I read Book III in one sitting, turning each page in sequence until I reached the back cover. I like reading literary magazines this way. Some other magazines I have recently enjoyed reading from cover to cover are Illuminati Girl Gang, Plain Wrap Press’s new online journal, Quarter, and a New Zealand-based journal called Potroast. I don’t like to skip around in a lit mag. Being an editor myself, I know a good deal of effort can go into selecting the order of the pieces included in the issue, and for me, to only pick and choose pieces that look pleasing to me or happen to be written by names I am familiar with would be incautious. I think Joshua S. Raab might agree with my style of reading. At the start, Raab’s letter from the editor instructs, “Read slowly to avoid complications, read entirely. You won’t like some of this work. This is intended; enjoy the various ghosts that can inhabit your thoughts.”
While I didn’t really dislike any of the pieces in Book III, several made me feel all tingly inside (which, for me, is a mark of greatness). Gideon Nachman’s “Unheralded Monsters” (made all the much more exciting by Nils Davey’s Monster illustrations) provides descriptions, hobbies, and fears of five lesser-known monsters, all created by the attendants of a make-your-own-monster themed eighth birthday party. These monsters are beautiful and strange, and they each reveal a lot about the character who created them in a very small space.
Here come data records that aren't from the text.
Lemma runs_req7 sl h f g : runs_here (log_req7 sl h f g).
Proof. unfold log_req7. answer. Qed.
#[local] Hint Resolve runs_req7 : answer.
Lemma replies_conflict h pk : replies (refuse_conflict rr h pk).
Proof. unfold refuse_conflict. answer. Qed.
#[local] Hint Resolve replies_conflict : answer.
Lemma replies_enroll_ok h pk b : replies (enroll_ok rr h pk b).
Proof. unfold enroll_ok. answer. Qed.
#[local] Hint Resolve replies_enroll_ok : answer.
Lemma replies_enroll_store role u h pk l : replies (enroll_store rr role u h pk l).
Proof. unfold enroll_store. answer. Qed.
#[local] Hint Resolve replies_enroll_store : answer.
Lemma replies_enroll req role : replies (enroll_common rr req role).
Proof. unfold enroll_common, enroll_recovery, enroll_site. answer. Qed.
Lemma replies_exchange req : replies (h_exchange rr req).
Proof. unfold h_exchange, exchange_token. answer. Qed.
Lemma replies_verify req : replies (h_verify rr req).
Proof. unfold h_verify, verify_reply. answer. Qed.
Lemma replies_logout req : replies (h_logout rr req).
Proof. unfold h_logout. answer. Qed.
Lemma replies_revoke_tokens req : replies (h_revoke_tokens rr req).
Proof. unfold h_revoke_tokens. answer. Qed.
Lemma replies_revoke_device req : replies (h_revoke_device rr req).
Proof. unfold h_revoke_device. answer. Qed.
Lemma replies_status req b : replies (set_user_status rr req b).
Proof. unfold set_user_status. answer. Qed.
Lemma replies_lists req : replies (h_list_devices rr req) /\ replies (h_list_users rr req) /\ replies (h_audit_tail rr req).
Proof. unfold h_list_devices, h_list_users, h_audit_tail, send_list. split; [|split]; answer. Qed.
Lemma replies_backup req : replies (h_backup rr req).
Proof. unfold h_backup, store_backup. answer. Qed.
Lemma replies_recovery_issue req : replies (h_recovery_issue rr req).
Proof. unfold h_recovery_issue, recovery_user, recovery_issue. answer. Qed.
Lemma replies_recovery_use req : replies (h_recovery_use rr req).
Proof. unfold h_recovery_use, recovery_user, recovery_try, recovery_spend. answer. Qed.
Lemma replies_ping req : replies (h_ping rr req).
Proof. unfold h_ping. answer. Qed.

Lemma replies_line line : replies (localapi_on_line rr line).
Proof.
  unfold localapi_on_line. apply replies_bind; [apply runs_slot_at|]. intros sl. destruct (parse_request line) as [req|]; [|answer].
  cbv zeta. apply replies_bind; [apply runs_note|]. intros _. destruct (handler_of _ _) as [h|] eqn:Hh; [|apply replies_err].
  assert (exists name, (name, h) ∈ ADMIN_TABLE) as [name Hin].
  { destruct (sl_is_admin sl); apply handler_of_in in Hh as (name & Hin & _); exists name; [done|].
    unfold SITE_TABLE in Hin. unfold ADMIN_TABLE. set_solver. }
  unfold ADMIN_TABLE in Hin. rewrite !elem_of_cons, elem_of_nil in Hin. destruct (replies_lists req) as (? & ? & ?).
  repeat (destruct Hin as [[= _ ->]|Hin]; [first [apply replies_enroll | apply replies_exchange | apply replies_verify | apply replies_logout
    | apply replies_revoke_tokens | apply replies_revoke_device | apply replies_status | apply replies_backup | apply replies_recovery_issue
    | apply replies_recovery_use | apply replies_ping | assumption]|]). done.
Qed.
End answered.

Lemma queued_line c t d : c_mode c = CONN_IO_MODE_LINE -> cio c d [] -> 0 < blen t <= AUTHD_FRAME_MAX ->
  exists c', conn_io_queue (Some c) (Some t) (blen t) = (CONN_IO_OK, Some c') /\ waiting c' = t.
Proof.
  intros Hm Hc Ht. rewrite (queue_spec _ _ _ _ Hc). rewrite (proj2 (Z.eqb_neq _ _)), (proj2 (Z.ltb_ge _ _)) by lia. cbn [orb]. eexists. split; [done|].
  pose proof (cio_queued _ _ _ _ Hc Ht) as Hq. unfold waiting. rewrite (out_rest_eq _ _ _ Hq). rewrite Hm. cbn [wire queued_out c_set_out c_out_sent].
  unfold reply_rest, ws_reply_pending, is_ws. cbn [queued_out c_set_out c_mode]. by rewrite Hm.
Qed.

End lines.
Charles Holdefer’s “The Amazing Sticking Quarter” outlines a gruesome magic trick that involves championing the insertion of a screw directly into the magician/reader’s forehead. Divided into subsections and including a figure, Holdefer’s story is essentially made up of a set of instructions, and the beauty of this piece is that you feel you are simultaneously reading about how to put together a desk from Ikea and also peering directly into the very dark soul of one single human.
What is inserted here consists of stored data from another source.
Lemma named_close r : along (fun v v' => named (v_ev v) -> named (v_ev v')) (evloop_close_slot r).
Proof.
  intros v x v' H Hn. apply close_shape in H as (s & Hs & [[_ ->]|(Ho & s' & (_ & Hk & Hi) & [Hh Hp] & Hc)]); [done|].
  intros k i s1. rewrite Hp. case_decide as Hd; [|apply Hn]. subst k. rewrite list_lookup_insert. case_decide as Hx; [|apply Hn].
  destruct Hx as [<- _]. intros [= <-]. rewrite Hk, Hi. exact (Hn _ _ _ Hs).
Qed.

(** The invariant in a step of a line's handler. *)
Definition linking (v v' : lst) : Prop := named (v_ev v) /\ linked v -> named (v_ev v') /\ linked v'.
#[local] Instance linking_order : PreOrder linking.
Proof. split; [by intros v H|]. intros v1 v2 v3 H1 H2 H. by apply H2, H1. Qed.

Lemma linked_quiet v v' : quiet v v' -> linked v -> linked v'.
Proof.
  intros (Hh & Hp & Hc)%replaced_quiet Hl Hh' j c. rewrite Hh in Hh'. rewrite Hc. intros Hj Hst.
  destruct (Hl Hh' j c Hj Hst) as (s & Hs & Ho). exists s. by rewrite Hp.
Qed.
Lemma named_quiet v v' : quiet v v' -> named (v_ev v) -> named (v_ev v').
Proof. intros (Hh & Hp & Hc)%replaced_quiet Hn k i s. rewrite Hp. apply Hn. Qed.

Lemma linking_line i p : along linking (localapi_on_line (SLOT_KIND_LOCAL, i) p).
Proof.
  apply walk_line; [apply _|..].
  - intros v v' Hq [Hn Hl]. split; [by eapply named_quiet|by eapply linked_quiet].
  - intros rs v x v' H [Hn Hl]. unfold send_resp in H. apply V_bind_some in H as (s & v1 & [-> Hs]%slot_at_some & H).
    apply V_bind_some in H as ([] & v1 & Hp & [_ ->]%V_ret_some). rewrite (put_lst _ _ _ _ _ _ Hp Hs). split.
    + intros k j s1. cbn [v_ev fst snd]. rewrite pool_set. case_decide as Hk; [|apply Hn]. subst k. rewrite list_lookup_insert.
      case_decide as Hx; [|apply Hn]. destruct Hx as [<- _]. intros [= <-]. exact (Hn _ _ _ Hs).
    + by apply (linked_put _ _ _ s).
  - intros j v x v' H [Hn Hl]. split; [by eapply named_close|by eapply linked_close].
Qed.

#[global] Instance linked_kept : LoopInv (OC := authd_on_close) (OI := input) linked.
Proof.
  split.
  - apply linked_quiet.
  - intros v k n Hl. unfold linked, open_at. cbn [v_ev v_sys]. rewrite has_close_use. intros Hh j c Hj Hst.
    destruct (Hl Hh j c Hj Hst) as (s & Hs & Ho). exists s. by rewrite pool_use.
  - intros v r s s' Hs Ho Hl. by apply (linked_put _ _ _ s).
  - intros v Hl Hh j c Hj Hst. destruct (Hl Hh j c Hj Hst) as (s & Hs & Ho). exists (drain s). cbn [fst snd v_ev] in *.
    rewrite stop_pool, list_lookup_fmap, Hs. split; [done|]. unfold open, drain. by case_bool_decide.
  - apply linked_frame.
  - intros v r act v' Ho _. by apply linked_addr.
  - intros i p v act v' H Hn Hl. by apply (linking_line i p v act v' H).
  - apply linked_close.
Qed.

Lemma reached_linked hs idle t v : 0 < hs -> 0 < idle -> Z.max hs idle < 2 ^ 64 -> reached hs idle t v -> named (v_ev v) /\ linked v.
Proof.
  intros Hh Hi Hm Hv. assert (0 <= t /\ t + Z.max hs idle < 2 ^ 64 /\ good (within t hs idle) hs idle linked v) as (_ & _ & Hg); [apply (reached_inv linked (JI := linked_kept))|]; try done.
  - intros ev y Hy _ i c Hc Hst. destruct Hst. by eapply (proj1 (Forall_lookup _ _) Hy).
  - split; [|apply Hg]. by eapply good_named.
Qed.

(** ** Closing the connections of an identity *)

(** The record speaks for [id]. *)
Definition bound (id : blob) (by_user : bool) (c : authd_conn_t) : Prop :=
  c_stage c <> CONN_STAGE_FREE /\
  (if by_user then c_user_id_len c else c_handle_len c) = blen id /\
  memeq (if by_user then AuthdConn.c_user_id c else AuthdConn.c_handle c) id (blen id) = true.

(** Records are only reset. *)
Definition resets (v v' : lst) : Prop := ev_has_close (v_ev v') = ev_has_close (v_ev v) /\ length (ev_slots (v_ev v')) = length (ev_slots (v_ev v)) /\
  forall j c, conns_of v' !! j = Some c -> conns_of v !! j = Some c \/ c_stage c = CONN_STAGE_FREE.
#[local] Instance resets_order : PreOrder resets.
Proof.
  split; [by intros v; split_and!; auto|]. intros v1 v2 v3 (A1 & B1 & C1) (A2 & B2 & C2). split; [congruence|]. split; [congruence|].
  intros j c [Hc|Hc]%C2; [by apply C1|by right].
Qed.

Lemma close_resets r v x v' : evloop_close_slot r v = Some (x, v') -> named (v_ev v) -> resets v v'.
Proof.
  intros H Hn. pose proof (len_close _ _ _ _ H SLOT_KIND_PROTO) as Hlen. apply close_shape in H as (s & Hs & [[_ ->]|(Ho & s' & Hs' & [Hh Hp] & Hc)]); [reflexivity|].
  split; [done|]. split; [done|]. intros j c. rewrite Hc. destruct (Hn _ _ _ Hs) as [_ Hi]. destruct (ev_has_close (v_ev v)); [|by intros ?; left].
  destruct (on_close_conns s (v_sys v)) as (c' & Hc' & ->); [lia|]. destruct (_ <? _); [|by intros ?; left].
  intros [(_ & -> & _)|[_ Hj]]%list_lookup_insert_Some; [by right|by left].
Qed.

(** A record in use does not outlive its slot. *)
Lemma close_frees i v x v' c : evloop_close_slot (SLOT_KIND_PROTO, i) v = Some (x, v') -> named (v_ev v) -> linked v ->
  ev_has_close (v_ev v) = true -> conns_of v' !! i = Some c -> c_stage c = CONN_STAGE_FREE.
Proof.
  intros H Hn Hl Hh Hc. destruct (decide (c_stage c = CONN_STAGE_FREE)) as [|Hst]; [done|].
  apply close_shape in H as (s & Hs & [[Hf ->]|(Ho & s' & Hs' & [Hh' Hp] & Hcs)]).
  { destruct (Hl Hh i c Hc Hst) as (s0 & Hs0 & Ho0). cbn in Hs, Hs0. by simplify_eq. }
  destruct (Hn _ _ _ Hs) as [_ Hi]. cbn [fst snd] in Hi. rewrite Hcs, Hh in Hc. destruct (on_close_conns s (v_sys v)) as (c' & Hc' & Heq); [lia|].
  rewrite Heq, Hi, Nat2Z.id in Hc. pose proof (lookup_lt_Some _ _ _ Hc) as Hlt. destruct (_ <? _) eqn:Hb; [|lia].
  rewrite list_lookup_insert_eq in Hc by (by rewrite length_insert in Hlt). by simplify_eq.
Qed.

Lemma close_each_spec ix id by_user : forall v n v', close_each_matching ix id by_user v = Some (n, v') ->
  named (v_ev v) -> linked v -> ev_has_close (v_ev v) = true ->
  named (v_ev v') /\ linked v' /\ resets v v' /\ forall i c, i ∈ ix -> conns_of v' !! i = Some c -> ~ bound id by_user c.
Proof.
  induction ix as [|i ix IH]; intros v n v' H Hn Hl Hh.
  { apply V_ret_some in H as [_ ->]. split; [done|]. split; [done|]. split; [reflexivity|]. by intros i c Hi%elem_of_nil. }
  cbn [close_each_matching] in H. apply V_bind_some in H as (a & v0 & [= <- <-] & H). apply V_bind_some in H as (m & v1 & H1 & H).
  apply V_bind_some in H as (k & v2 & H2 & [_ ->]%V_ret_some).
  assert (named (v_ev v1) /\ linked v1 /\ resets v v1 /\ forall c, conns_of v1 !! i = Some c -> ~ bound id by_user c) as (Hn1 & Hl1 & Hr1 & Hb1).
  { destruct (conns_of v !! i) as [c|] eqn:Hc;
    assert ((forall c, conns_of v !! i = Some c -> ~ bound id by_user c) ->
      named (v_ev v) /\ linked v /\ resets v v /\ forall c, conns_of v !! i = Some c -> ~ bound id by_user c) as Hsame by done; [|apply V_ret_some in H1 as [_ ->]; apply Hsame; congruence].
    case_bool_decide as Hf; [apply V_ret_some in H1 as [_ ->]; apply Hsame; intros ? ? [Hb _]; congruence|]. cbv zeta in H1.
    destruct (_ || _) eqn:Hm; [apply V_ret_some in H1 as [_ ->]; apply Hsame|].
    - intros c1 Hc1 (_ & Hlen & Hmem). assert (c1 = c) as -> by congruence. rewrite Hmem, Hlen, Z.eqb_refl in Hm. done.
    - apply V_bind_some in H1 as ([] & v3 & Hcl & [_ ->]%V_ret_some). split; [by eapply named_close|]. split; [by eapply linked_close|].
      split; [by eapply close_resets|]. intros c1 Hc1 [Hb _]. destruct Hb. by eapply close_frees. }
  destruct (IH _ _ _ H2 Hn1 Hl1 (eq_trans (proj1 Hr1) Hh)) as (Hn2 & Hl2 & Hr2 & Hb2). split; [done|]. split; [done|]. split; [by etrans|].
  intros j c [->|Hj]%elem_of_cons Hc; [|by apply (Hb2 j)].
  destruct Hr2 as (_ & _ & Hr2). destruct (Hr2 _ _ Hc) as [Hc1|Hf]; [by apply Hb1|]. by intros [Hb _].
Qed.

Lemma close_matching_spec id by_user v n v' : close_matching id by_user v = Some (n, v') -> 0 < blen id ->
  named (v_ev v) -> linked v -> ev_has_close (v_ev v) = true -> forall i c, conns_of v' !! i = Some c -> ~ bound id by_user c.
Proof.
  intros H Hid Hn Hl Hh i c Hc. unfold close_matching in H. rewrite (proj2 (Z.eqb_neq _ _)) in H by lia.
  apply V_bind_some in H as (a & v0 & [= <- <-] & H). apply V_bind_some in H as (ev & v0 & [-> ->]%get_ev_some & H).
  destruct (close_each_spec _ _ _ _ _ _ H Hn Hl Hh) as (_ & Hl' & (Hh' & Hlen & Hr) & Hb). intros Hbd.
  destruct (decide (i ∈ seq 0 (Nat.min (length (conns_of v)) (length (ev_slots (v_ev v)))))) as [Hi|Hi]; [by eapply Hb|].
  destruct Hbd as [Hst _]. destruct (Hl' (eq_trans Hh' Hh) i c Hc Hst) as (s & Hs & _). cbn [fst snd pool] in Hs. apply lookup_lt_Some in Hs.
  destruct (Hr _ _ Hc) as [Hc'|]; [|done]. apply lookup_lt_Some in Hc'. apply Hi, elem_of_seq. lia.
Qed.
One of the most exciting aspects of Book III is its inclusion of artwork, some of which is in full color, some of which are printed on different paper qualities. Some of the art is used to illustrate stories, while others stand alone. The list of artists included in the back is as long as the list of writers. A higher percentage of the artwork than the written stories gave me the tingly feeling, “Proverbs 10:22” by Stephen Lipman in particular, which used conté crayon and ink to create new meaning from a biblical passage.
While a few of the stories in theNewerYork’s Book III look like traditional stories, most are more like “Unheralded Monsters” and “The Amazing Sticking Quarter,” in that they play, physically, with the constraints of the page and work to radically manipulate them to achieve new things within the traditional format of a literary magazine (two covers, paper pages each with equal dimensions). But what is contained within Book III cannot be guessed at by its packaging. Though these writers’ formatting decisions might appear out of place in a more traditional journal, Raab and Young’s selection process sets traditionally formatted prose as the outlier, while giving the majority of the space to unexpected forms.
If for no other reason, pick up a copy of Book III because it feels good. Matte covers feel good on your fingers. Full color illustrations feel good in your eyes. Physically turning a book upside-down in order to read a story feels good. Being more alarming feels good.